O incômodo da menina por ter que encontrar Leonardo consta também em um relatório de maio de 2020 do Conselho Tutelar, que resgata o histórico de atendimento à criança desde 2016. O documento descreve que, em abril de 2017, ela estava inquieta e não queria ver o pai, porque ele “insistia em querer beijar sua boca e apalpar seu bumbum”. Ela disse que tinha combinado com “as tias do fórum” para ficar boazinha com o pai, senão a mãe seria presa. Ela também não podia contar que ficava sozinha com ele. Segundo o relatório, a criança só contou o combinado depois que os conselheiros prometeram não falar para ninguém. Ela confidenciou ainda que havia contado para “as tias” que o pai havia machucado sua mão.
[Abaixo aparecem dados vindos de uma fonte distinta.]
Definition applyAgreementXor (ourPrivate ephemeralPublic theirPublic : bytes) (direction : AgreementDirection) (input : bytes) : result bytes :=
  throw_when (negb (len input =? V2_RANDOM_M_BYTES)) V2_FAILED ;;
  agreement ← getSharedSecret ourPrivate theirPublic;
  ikm ← match direction with
        | sending =>
            e ← serialize_raw ephemeralPublic; t ← serialize_raw theirPublic; Ok (agreement ++ e ++ t)
        | receiving =>
            recipientIdentityPublic ← getPublicKey ourPrivate;
            t ← serialize_raw theirPublic; r ← serialize_raw recipientIdentityPublic; Ok (agreement ++ t ++ r)
        end;
  let xorKey := hkdf ikm [] V2_LABEL_DH 32 in
  Ok (zip_with Z.lxor input xorKey).

Definition computeAuthenticationTag (ourIdentityPrivate ourIdentityPublic theirIdentityPublic ephemeralPublic encryptedMessageKey : bytes)
    (direction : AgreementDirection) : result bytes :=
  identityAgreement ← getSharedSecret ourIdentityPrivate theirIdentityPublic;
  e ← serialize_raw ephemeralPublic;
  ours ← serialize_raw ourIdentityPublic;
  theirs ← serialize_raw theirIdentityPublic;
  let ids := match direction with sending => ours ++ theirs | receiving => theirs ++ ours end in
  Ok (hkdf (identityAgreement ++ e ++ encryptedMessageKey ++ ids) [] V2_LABEL_DH_S (Z.to_nat V2_AUTH_TAG_LEN)).

Definition verifyAuthenticationTag (expected received : bytes) : bool :=
  if negb (len expected =? V2_AUTH_TAG_LEN) || negb (len received =? V2_AUTH_TAG_LEN) then false
  else constantTimeEqual expected received.

(** ** Sealing *)
(** [SealedSenderContentType] *)
Definition CT_PREKEY_MESSAGE : Z := 1.
Definition CT_MESSAGE : Z := 2.
Definition CT_SENDERKEY_MESSAGE : Z := 7.
Definition CT_PLAINTEXT_CONTENT : Z := 8.
Definition isSealedSenderContentType (value : Z) : bool :=
  (value =? CT_PREKEY_MESSAGE) || (value =? CT_MESSAGE) || (value =? CT_SENDERKEY_MESSAGE) || (value =? CT_PLAINTEXT_CONTENT).

Definition serializeEnvelope (certBytes message : bytes) (contentType : Z) (contentHint : option Z) : result bytes :=
  certLen ← encodeVarint (Int (len certBytes));
  msgLen ← encodeVarint (Int (len message));
  Ok ([u8 contentType] ++ certLen ++ certBytes ++ msgLen ++ message ++ [u8 (default 0 contentHint)]).

Record SealRecipient := { rp_serviceId : jsstring; rp_deviceId : Z; rp_registrationId : Z; rp_identityPublic : bytes }.

Record SealedSenderRecipient := {
  se_serviceId : jsstring; se_deviceId : Z; se_registrationId : Z; se_encryptedMessageKey : bytes; se_authenticationTag : bytes }.

Record SealedSenderMessage := {
  sm_version : Z; sm_ephemeralPublic : bytes; sm_recipients : list SealedSenderRecipient; sm_messageCiphertext : bytes }.

(** [group.push(x)] into a map by [key]; a new key goes to the end. *)
Definition group_push {A} (key : A -> jsstring) (groups : Map jsstring (list A)) (x : A) : Map jsstring (list A) :=
  Map_set (key x) (default [] (Map_get (key x) groups) ++ [x]) groups.
Definition group_by {A} (key : A -> jsstring) (l : list A) : Map jsstring (list A) := fold_left (group_push key) l [].

(** The entries of the devices of one user. *)
Definition seal_user (senderPrivate senderPublic : bytes) (ephemeral : KeyPair) (m : bytes) (devices : list SealRecipient) :
    result (list SealedSenderRecipient) :=
  let identityPublic := match devices with d :: _ => rp_identityPublic d | [] => [] end in
  encryptedMessageKey ← applyAgreementXor (privateKey ephemeral) (publicKey ephemeral) identityPublic sending m;
  authenticationTag ← computeAuthenticationTag senderPrivate senderPublic identityPublic (publicKey ephemeral) encryptedMessageKey sending;
  Ok (map (fun d => {| se_serviceId := rp_serviceId d; se_deviceId := rp_deviceId d; se_registrationId := rp_registrationId d;
                       se_encryptedMessageKey := encryptedMessageKey; se_authenticationTag := authenticationTag |}) devices).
As “tias do fórum”, segundo o relatório, eram a assistente social Camila Pessoa e a psicóloga Alessandra Rodrigues de Alvarenga. Um relatório assinado por elas em maio de 2017 favoreceu Leonardo. Nele, Pessoa defendeu a reversão da guarda e Alvarenga disse que as “condutas maternas podem ser identificadas como atos de Alienação Parental que vem interferindo na possibilidade de convivência entre pai e filha”.
Conversas gravadas pela mãe dão indícios da parcialidade de Alvarenga e Pessoa, cujos laudos embasaram a decisão da juíza Pasqua de dar a guarda da criança aos avós. De acordo com a transcrição de um dos áudios que está nos autos do processo, Pessoa sugere – indicando que tem anuência de Alvarenga – que Cássia retire a medida protetiva contra ele. “Pelo que a gente está entendendo, você também está interpretando que o que aconteceu [o estupro que disse ter sofrido após a separação] foi algo pontual da relação de vocês. Então, o contexto que pedia a medida protetiva naquela época, se ele não cabe mais, para que manter?”.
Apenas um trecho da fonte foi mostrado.